Sort through the material below and copy each line with "await".

─── SUPPLIED DATA ───

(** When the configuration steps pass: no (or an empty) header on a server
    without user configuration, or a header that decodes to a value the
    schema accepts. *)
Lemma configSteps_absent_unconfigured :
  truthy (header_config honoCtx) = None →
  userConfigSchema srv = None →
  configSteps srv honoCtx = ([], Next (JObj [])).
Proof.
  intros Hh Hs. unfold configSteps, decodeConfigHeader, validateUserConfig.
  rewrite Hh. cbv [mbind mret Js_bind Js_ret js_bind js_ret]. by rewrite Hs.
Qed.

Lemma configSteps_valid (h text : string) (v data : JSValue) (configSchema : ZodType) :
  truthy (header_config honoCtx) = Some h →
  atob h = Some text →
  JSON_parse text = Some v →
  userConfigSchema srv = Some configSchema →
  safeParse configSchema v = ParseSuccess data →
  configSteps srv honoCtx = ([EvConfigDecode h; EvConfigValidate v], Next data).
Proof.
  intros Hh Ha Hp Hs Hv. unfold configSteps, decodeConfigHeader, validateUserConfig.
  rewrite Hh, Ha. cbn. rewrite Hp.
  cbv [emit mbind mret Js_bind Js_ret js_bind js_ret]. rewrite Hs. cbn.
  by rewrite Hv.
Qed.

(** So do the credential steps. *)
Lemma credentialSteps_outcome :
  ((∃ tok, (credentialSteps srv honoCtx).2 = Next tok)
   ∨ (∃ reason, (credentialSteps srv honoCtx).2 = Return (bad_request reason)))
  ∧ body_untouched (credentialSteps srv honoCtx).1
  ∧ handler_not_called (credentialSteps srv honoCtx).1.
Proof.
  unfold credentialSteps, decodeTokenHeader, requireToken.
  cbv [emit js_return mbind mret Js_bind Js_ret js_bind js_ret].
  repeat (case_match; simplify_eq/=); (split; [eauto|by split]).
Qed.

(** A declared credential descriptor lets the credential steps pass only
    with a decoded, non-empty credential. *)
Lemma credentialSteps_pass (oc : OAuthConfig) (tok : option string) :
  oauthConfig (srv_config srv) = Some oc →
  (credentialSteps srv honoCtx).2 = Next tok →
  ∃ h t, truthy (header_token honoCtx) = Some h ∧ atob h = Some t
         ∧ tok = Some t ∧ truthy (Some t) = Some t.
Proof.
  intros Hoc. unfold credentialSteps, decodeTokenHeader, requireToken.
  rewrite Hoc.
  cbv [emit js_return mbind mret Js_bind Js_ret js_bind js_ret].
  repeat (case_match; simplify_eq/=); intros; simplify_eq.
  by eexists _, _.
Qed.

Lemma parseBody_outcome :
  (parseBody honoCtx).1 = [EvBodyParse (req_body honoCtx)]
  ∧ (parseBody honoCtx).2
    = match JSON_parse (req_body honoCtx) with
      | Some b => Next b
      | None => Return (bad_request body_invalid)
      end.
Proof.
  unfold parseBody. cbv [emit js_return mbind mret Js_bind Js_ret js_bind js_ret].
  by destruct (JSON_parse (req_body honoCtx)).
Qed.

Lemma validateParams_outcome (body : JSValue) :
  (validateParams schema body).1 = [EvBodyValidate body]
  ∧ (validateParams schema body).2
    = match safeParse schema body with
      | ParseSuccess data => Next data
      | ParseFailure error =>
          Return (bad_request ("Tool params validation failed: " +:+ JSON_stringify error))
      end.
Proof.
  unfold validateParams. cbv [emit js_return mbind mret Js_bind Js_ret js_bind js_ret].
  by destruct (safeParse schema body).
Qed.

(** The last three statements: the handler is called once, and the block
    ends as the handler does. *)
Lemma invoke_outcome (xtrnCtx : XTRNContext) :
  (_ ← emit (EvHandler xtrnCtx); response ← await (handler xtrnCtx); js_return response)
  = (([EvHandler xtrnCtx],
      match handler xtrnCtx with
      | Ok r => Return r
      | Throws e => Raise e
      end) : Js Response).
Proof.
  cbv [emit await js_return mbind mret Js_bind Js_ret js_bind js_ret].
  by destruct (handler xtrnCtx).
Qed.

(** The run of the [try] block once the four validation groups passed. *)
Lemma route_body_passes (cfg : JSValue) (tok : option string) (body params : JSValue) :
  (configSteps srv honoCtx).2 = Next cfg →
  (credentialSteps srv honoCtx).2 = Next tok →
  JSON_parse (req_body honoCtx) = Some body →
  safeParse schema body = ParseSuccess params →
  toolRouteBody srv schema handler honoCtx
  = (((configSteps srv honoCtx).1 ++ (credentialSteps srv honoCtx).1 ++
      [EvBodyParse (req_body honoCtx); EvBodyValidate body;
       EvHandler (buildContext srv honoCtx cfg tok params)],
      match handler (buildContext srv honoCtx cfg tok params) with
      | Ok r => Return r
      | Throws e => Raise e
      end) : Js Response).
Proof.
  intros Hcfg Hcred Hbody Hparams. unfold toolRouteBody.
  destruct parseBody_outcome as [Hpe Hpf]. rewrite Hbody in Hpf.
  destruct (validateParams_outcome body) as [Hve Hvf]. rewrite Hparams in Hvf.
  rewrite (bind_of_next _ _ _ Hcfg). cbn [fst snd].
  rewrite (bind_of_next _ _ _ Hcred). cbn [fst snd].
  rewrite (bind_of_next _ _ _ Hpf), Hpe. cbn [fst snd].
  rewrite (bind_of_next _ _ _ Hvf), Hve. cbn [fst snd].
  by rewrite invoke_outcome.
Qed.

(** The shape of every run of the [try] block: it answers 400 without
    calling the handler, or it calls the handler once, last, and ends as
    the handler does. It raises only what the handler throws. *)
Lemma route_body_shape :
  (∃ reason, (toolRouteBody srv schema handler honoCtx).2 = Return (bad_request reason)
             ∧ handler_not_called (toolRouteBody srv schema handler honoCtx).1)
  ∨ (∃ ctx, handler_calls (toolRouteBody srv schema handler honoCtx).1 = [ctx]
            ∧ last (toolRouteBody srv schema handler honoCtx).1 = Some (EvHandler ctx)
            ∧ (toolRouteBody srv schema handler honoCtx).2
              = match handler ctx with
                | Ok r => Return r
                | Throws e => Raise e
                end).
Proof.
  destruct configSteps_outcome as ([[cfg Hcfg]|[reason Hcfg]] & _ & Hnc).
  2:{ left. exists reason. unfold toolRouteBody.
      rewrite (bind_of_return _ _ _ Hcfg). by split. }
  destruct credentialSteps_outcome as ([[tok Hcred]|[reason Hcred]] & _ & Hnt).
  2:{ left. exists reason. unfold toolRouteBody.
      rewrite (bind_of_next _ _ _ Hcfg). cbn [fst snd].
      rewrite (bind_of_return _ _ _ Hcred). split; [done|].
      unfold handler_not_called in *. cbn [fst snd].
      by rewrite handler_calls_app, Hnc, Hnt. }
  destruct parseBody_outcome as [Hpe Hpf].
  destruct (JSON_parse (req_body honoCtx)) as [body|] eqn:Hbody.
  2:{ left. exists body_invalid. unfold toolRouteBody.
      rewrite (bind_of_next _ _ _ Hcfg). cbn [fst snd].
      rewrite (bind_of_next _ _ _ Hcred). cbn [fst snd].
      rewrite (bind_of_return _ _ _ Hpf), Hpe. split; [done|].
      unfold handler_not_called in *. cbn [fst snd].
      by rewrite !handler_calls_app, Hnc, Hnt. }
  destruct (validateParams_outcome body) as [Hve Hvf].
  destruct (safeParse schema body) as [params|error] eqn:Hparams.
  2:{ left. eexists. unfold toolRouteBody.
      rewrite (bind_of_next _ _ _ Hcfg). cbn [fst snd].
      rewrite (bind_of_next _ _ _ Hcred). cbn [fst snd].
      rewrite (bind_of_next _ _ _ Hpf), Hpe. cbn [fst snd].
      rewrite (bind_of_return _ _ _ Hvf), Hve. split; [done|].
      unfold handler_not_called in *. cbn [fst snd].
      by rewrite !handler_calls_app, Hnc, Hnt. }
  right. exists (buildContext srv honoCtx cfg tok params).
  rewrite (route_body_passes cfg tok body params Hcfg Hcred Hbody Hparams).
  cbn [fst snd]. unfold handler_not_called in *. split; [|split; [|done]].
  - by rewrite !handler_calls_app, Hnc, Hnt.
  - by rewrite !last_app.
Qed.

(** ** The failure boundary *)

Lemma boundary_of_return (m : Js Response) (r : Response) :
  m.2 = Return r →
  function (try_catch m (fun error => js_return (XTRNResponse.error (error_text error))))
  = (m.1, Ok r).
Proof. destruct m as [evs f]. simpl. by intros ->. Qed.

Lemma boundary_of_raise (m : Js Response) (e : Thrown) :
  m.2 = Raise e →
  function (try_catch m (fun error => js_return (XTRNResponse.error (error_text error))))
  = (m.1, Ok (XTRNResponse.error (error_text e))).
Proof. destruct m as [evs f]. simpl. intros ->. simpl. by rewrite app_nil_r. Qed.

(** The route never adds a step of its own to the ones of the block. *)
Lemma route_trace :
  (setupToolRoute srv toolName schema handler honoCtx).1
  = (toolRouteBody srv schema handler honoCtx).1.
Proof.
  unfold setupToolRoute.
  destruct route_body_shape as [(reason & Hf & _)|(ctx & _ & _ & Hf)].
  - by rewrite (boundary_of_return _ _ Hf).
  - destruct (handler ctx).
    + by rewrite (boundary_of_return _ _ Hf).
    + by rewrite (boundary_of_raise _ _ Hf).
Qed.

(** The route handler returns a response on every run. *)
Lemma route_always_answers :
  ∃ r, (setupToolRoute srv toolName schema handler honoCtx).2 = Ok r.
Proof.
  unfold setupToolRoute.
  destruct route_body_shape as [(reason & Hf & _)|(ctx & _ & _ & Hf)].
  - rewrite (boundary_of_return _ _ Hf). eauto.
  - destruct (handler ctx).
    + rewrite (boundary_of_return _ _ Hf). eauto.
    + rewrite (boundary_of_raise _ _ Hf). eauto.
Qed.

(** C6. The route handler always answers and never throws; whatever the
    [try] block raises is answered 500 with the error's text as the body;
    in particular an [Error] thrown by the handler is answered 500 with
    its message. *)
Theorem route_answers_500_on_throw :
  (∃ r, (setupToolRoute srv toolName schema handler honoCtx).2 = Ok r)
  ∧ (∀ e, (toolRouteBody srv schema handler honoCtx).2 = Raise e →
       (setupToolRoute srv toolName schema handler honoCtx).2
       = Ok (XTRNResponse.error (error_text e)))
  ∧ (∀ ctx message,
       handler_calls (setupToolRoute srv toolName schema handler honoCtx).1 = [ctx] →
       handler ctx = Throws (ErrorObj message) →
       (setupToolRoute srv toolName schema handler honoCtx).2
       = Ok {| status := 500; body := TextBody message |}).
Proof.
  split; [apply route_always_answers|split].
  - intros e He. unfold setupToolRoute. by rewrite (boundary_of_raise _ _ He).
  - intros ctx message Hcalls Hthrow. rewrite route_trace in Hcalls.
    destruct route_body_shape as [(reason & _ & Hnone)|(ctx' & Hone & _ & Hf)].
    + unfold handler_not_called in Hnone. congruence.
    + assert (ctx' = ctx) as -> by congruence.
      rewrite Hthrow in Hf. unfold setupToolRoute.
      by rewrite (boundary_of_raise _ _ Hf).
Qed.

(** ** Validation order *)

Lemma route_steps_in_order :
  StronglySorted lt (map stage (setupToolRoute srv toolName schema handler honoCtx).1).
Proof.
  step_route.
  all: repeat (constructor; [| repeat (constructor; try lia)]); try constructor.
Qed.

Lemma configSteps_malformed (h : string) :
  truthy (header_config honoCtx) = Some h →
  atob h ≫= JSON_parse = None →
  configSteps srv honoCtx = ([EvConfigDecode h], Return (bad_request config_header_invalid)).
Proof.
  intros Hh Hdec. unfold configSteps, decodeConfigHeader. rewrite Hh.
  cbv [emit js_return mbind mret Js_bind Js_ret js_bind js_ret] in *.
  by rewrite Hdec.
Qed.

───
─── SUPPLIED DATA ───

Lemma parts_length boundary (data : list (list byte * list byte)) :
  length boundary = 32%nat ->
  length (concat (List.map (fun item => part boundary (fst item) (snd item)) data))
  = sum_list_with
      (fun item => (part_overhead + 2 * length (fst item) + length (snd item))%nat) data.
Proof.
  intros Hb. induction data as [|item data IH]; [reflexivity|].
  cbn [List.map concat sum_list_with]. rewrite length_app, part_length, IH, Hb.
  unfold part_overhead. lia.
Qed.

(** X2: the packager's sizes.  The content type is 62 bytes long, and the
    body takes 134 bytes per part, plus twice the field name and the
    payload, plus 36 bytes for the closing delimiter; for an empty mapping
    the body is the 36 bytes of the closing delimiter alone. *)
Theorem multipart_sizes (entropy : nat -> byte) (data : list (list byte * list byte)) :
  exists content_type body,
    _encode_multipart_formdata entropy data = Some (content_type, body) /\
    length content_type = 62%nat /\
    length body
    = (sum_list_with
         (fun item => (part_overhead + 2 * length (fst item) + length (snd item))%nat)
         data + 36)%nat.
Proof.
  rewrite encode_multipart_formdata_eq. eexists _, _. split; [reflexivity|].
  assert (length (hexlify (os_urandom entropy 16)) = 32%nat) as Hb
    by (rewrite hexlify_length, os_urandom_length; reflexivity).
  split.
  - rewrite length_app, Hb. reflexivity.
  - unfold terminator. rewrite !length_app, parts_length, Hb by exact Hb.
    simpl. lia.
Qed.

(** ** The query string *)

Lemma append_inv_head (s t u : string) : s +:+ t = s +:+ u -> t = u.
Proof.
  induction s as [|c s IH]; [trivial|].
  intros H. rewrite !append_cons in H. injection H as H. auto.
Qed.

───

ANSWER BELOW:
  (_ ← emit (EvHandler xtrnCtx); response ← await (handler xtrnCtx); js_return response)
  cbv [emit await js_return mbind mret Js_bind Js_ret js_bind js_ret].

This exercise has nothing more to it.